王様の言葉に、すっとんきょうな声をあげたのは、私ではなく隣にいたモジャさんだ。

でもまぁ、それも無理はないわよね。だって、その街は私達が初めて魔界十将軍と戦った所であり、モジャさんの古郷だもん。

「ちょっと待て待て!それじゃあ、それなりの時間が経ってるのに、勇者一行(あいつら)は何してたんだよ!?」

そうよね、確かに色んな雑用はやらされるかもしれないけど、本来なら私達よりも先に行っててもいいのに。


「その疑問については、こちらに……」

王様達の近くに控えていた、半分顔を隠す諜報員らしきエルフから、数枚の紙の束を受けとる。

それらにザッと目を通すと、見慣れぬ文字が飛び込んできた。

「……勇者教?」

なにこれ。

「文字通り、勇者を教祖とした宗教団体です」

諜報員エルフの言葉に、私は思わず紙の束を落とした。


な、なにやってんのよ、勇者あぁぁぁぁっ!

この世界にはちゃんと神様がいるのに、新たにこんな宗教を立ち上げるなんて、神様にケンカ売ってるの!?

「さすがにその報告書を見だ時は、『嘘ぉん!?』って思っだげんじょな」

そ、そうよね。人間(わたしち)よりも精霊や神に近い彼等から見ても前代未聞だもんね。
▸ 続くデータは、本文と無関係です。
(* ===== verification/Strings.v ===== *)
(** * Memory and string functions ([src/kservice.c])

    The kernel's own [rt_memset], [rt_memcpy] and their relatives, on a memory
    of bytes.  An address is an index into the memory; reading or writing
    outside it is a fault.  The word-at-a-time loops read and write four bytes,
    least significant first. *)
From S2P Require Import Prelude.

Abbreviation memory := (list Z).

(** ** Bytes and words *)
Fixpoint le_combine (bs : list Z) : Z :=
  match bs with [] => 0 | b :: bs => b + 256 * le_combine bs end.
Fixpoint le_split (n : nat) (w : Z) : list Z :=
  match n with O => [] | S n => w mod 256 :: le_split n (w / 256) end.

Definition load (a : Z) : M memory Z := m ← gets id; lift_outcome (array_get m a).
Definition store (a v : Z) : M memory unit :=
  m ← gets id; m ← lift_outcome (array_set m a (u8 v)); modify (λ _, m).
Definition load_word (a : Z) : M memory Z :=
  m ← gets id;
  if decide (0 ≤ a ∧ a + 4 ≤ zlen m) then mret (le_combine (subseq m (Z.to_nat a) 4)) else fail FBounds.
Definition store_word (a v : Z) : M memory unit :=
  m ← gets id;
  if decide (0 ≤ a ∧ a + 4 ≤ zlen m) then modify (λ _, splice m (Z.to_nat a) (le_split 4 v)) else fail FBounds.

(** A loop that moves on by at least one byte of the memory in every round. *)
Definition bounded {A} (loop : nat → M memory A) : M memory A := m ← gets id; loop (S (length m)).

(** ** [rt_memset] *)
Fixpoint memset_blocks (fuel : nat) (buffer a count : Z) : M memory (Z * Z) :=
  match fuel with
  | O => fail FFuel
  | S fuel =>
      if decide (16 ≤ count) then
        store_word a buffer;;
        store_word (a + 4) buffer;;
        store_word (a + 8) buffer;;
        store_word (a + 12) buffer;;
        memset_blocks fuel buffer (a + 16) (count - 16)
      else mret (a, count)
  end.
Fixpoint memset_words (fuel : nat) (buffer a count : Z) : M memory (Z * Z) :=
  match fuel with
  | O => fail FFuel
  | S fuel =>
      if decide (4 ≤ count) then store_word a buffer;; memset_words fuel buffer (a + 4) (count - 4)
      else mret (a, count)
  end.
Fixpoint memset_bytes (count : nat) (d m : Z) : M memory unit :=
  match count with
  | O => mret tt
  | S count => store m d;; memset_bytes count d (m + 1)
  end.
Definition memset_word (d : Z) : Z :=
  let buffer := Z.lor (Z.shiftl d 8) d in Z.lor buffer (u32 (Z.shiftl buffer 16)).
Definition rt_memset (s c count : Z) : M memory Z :=
  let d := Z.land c 0xff in
  r ← (if decide (4 ≤ count ∧ Z.land s 3 = 0) then
         r ← bounded (λ fuel, memset_blocks fuel (memset_word d) s count);
         bounded (λ fuel, memset_words fuel (memset_word d) r.1 r.2)
       else mret (s, count));
  memset_bytes (Z.to_nat r.2) d r.1;;
  mret s.

(** ** [rt_memcpy] *)
Definition copy_word (dst src : Z) : M memory unit := w ← load_word src; store_word dst w.
Fixpoint memcpy_blocks (fuel : nat) (dst src len : Z) : M memory (Z * Z * Z) :=
  match fuel with
  | O => fail FFuel
  | S fuel =>
      if decide (16 ≤ len) then
        copy_word dst src;;
        copy_word (dst + 4) (src + 4);;
        copy_word (dst + 8) (src + 8);;
        copy_word (dst + 12) (src + 12);;
        memcpy_blocks fuel (dst + 16) (src + 16) (len - 16)
      else mret (dst, src, len)
  end.
Fixpoint memcpy_words (fuel : nat) (dst src len : Z) : M memory (Z * Z * Z) :=
  match fuel with
  | O => fail FFuel
  | S fuel =>
      if decide (4 ≤ len) then copy_word dst src;; memcpy_words fuel (dst + 4) (src + 4) (len - 4)
      else mret (dst, src, len)
  end.
(** [while (n--) *tmp++ = *s++], shared with [rt_memmove]. *)
Fixpoint copy_up (n : nat) (tmp s : Z) : M memory unit :=
  match n with
  | O => mret tt
  | S n => c ← load s; store tmp c;; copy_up n (tmp + 1) (s + 1)
  end.
Definition rt_memcpy (dst src count : Z) : M memory Z :=
  r ← (if decide (16 ≤ count ∧ Z.lor (Z.land src 3) (Z.land dst 3) = 0) then
         r ← bounded (λ fuel, memcpy_blocks fuel dst src count);
         bounded (λ fuel, memcpy_words fuel r.1.1 r.1.2 r.2)
       else mret (dst, src, count));
  copy_up (Z.to_nat r.2) r.1.1 r.1.2;;
  mret dst.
「ま、俺達は神様にケンカ売るつもりはねぇがらよ。邪心どの決戦の時に組むっちゅうなら、まずは勇者をなんとかすてけれ」

まったくもって、その通り……。


「こうなりゃ、戻るしかねぇな」

モジャさんの言葉に、私達はコクりと頷く。

そう、次の私達の目的は、邪神と戦う前に神様にケンカを仕掛けかねない、勇者を止める事だ。

……次から次へと面倒な事態を引き起こすわね、あの異世界から来た勇者は!

準備をするため、王様達の謁見の間を出た私達は、何を考えているのかわからない勇者の愚痴をこぼしながら、ズンズン進んだ。

「……それにしても、宗教か」

「ええ……最悪の場合、信徒という一般人とも揉めるかもしれませんね」

怒りも少しずつ収まり、今後の話に移行していたのだけど、最大の懸念が議題に上がった時、みんな一様に黙ってしまった。
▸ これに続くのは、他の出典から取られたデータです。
Lemma style_flags_range st : 0 ≤ style_flags st < 32.
Proof. destruct st as [[] [] [] []]; done. Qed.
(** The flags of a number conversion. *)
Definition kind_flag (k : number_kind) : Z := match k with Signed => SIGN | HexUpper => LARGE | _ => 0 end.
Lemma kind_flags st k :
  let type := Z.lor (style_flags st) (kind_flag k) in
  0 ≤ type < 128 ∧ (flag type LEFT ↔ st_left st = true) ∧ (flag type ZEROPAD ↔ st_zero st = true) ∧
  (flag type LARGE ↔ k = HexUpper) ∧
  ∀ num, split_sign type num =
    if decide (k = Signed) then
      if decide (num < 0) then (45, i32 (- num)) else (if st_plus st then 43 else if st_space st then 32 else 0, num)
    else (0, num).
Proof.
  destruct st as [[] [] [] []], k; (split; [done|]); (split; [done|]); (split; [done|]); (split; [done|]); intros num;
    unfold split_sign; simpl; repeat case_decide; done.
Qed.

Lemma i32_id v : - 2 ^ 31 ≤ v < 2 ^ 31 → i32 v = v.
Proof. apply (wrapS_small 32). done. Qed.
Definition kind_base (k : number_kind) : Z := match k with Signed | Unsigned => 10 | _ => 16 end.
Lemma i32_idemp v : i32 (i32 v) = i32 v.
Proof. unfold wrapS. by rewrite Z.sub_add, Zmod_mod. Qed.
「そうね……でも、中心にいるのは勇者なんだから、とにかく彼を捕まえて説得しましょう。それで、もしもダメだったら……」

ウェネニーヴ達に笑いかけながら、私は言った。


「逃げよう」


そう告げた、やや現実逃避的な私の言葉に、二人は思いきりいい笑顔で賛成してくれるのだった。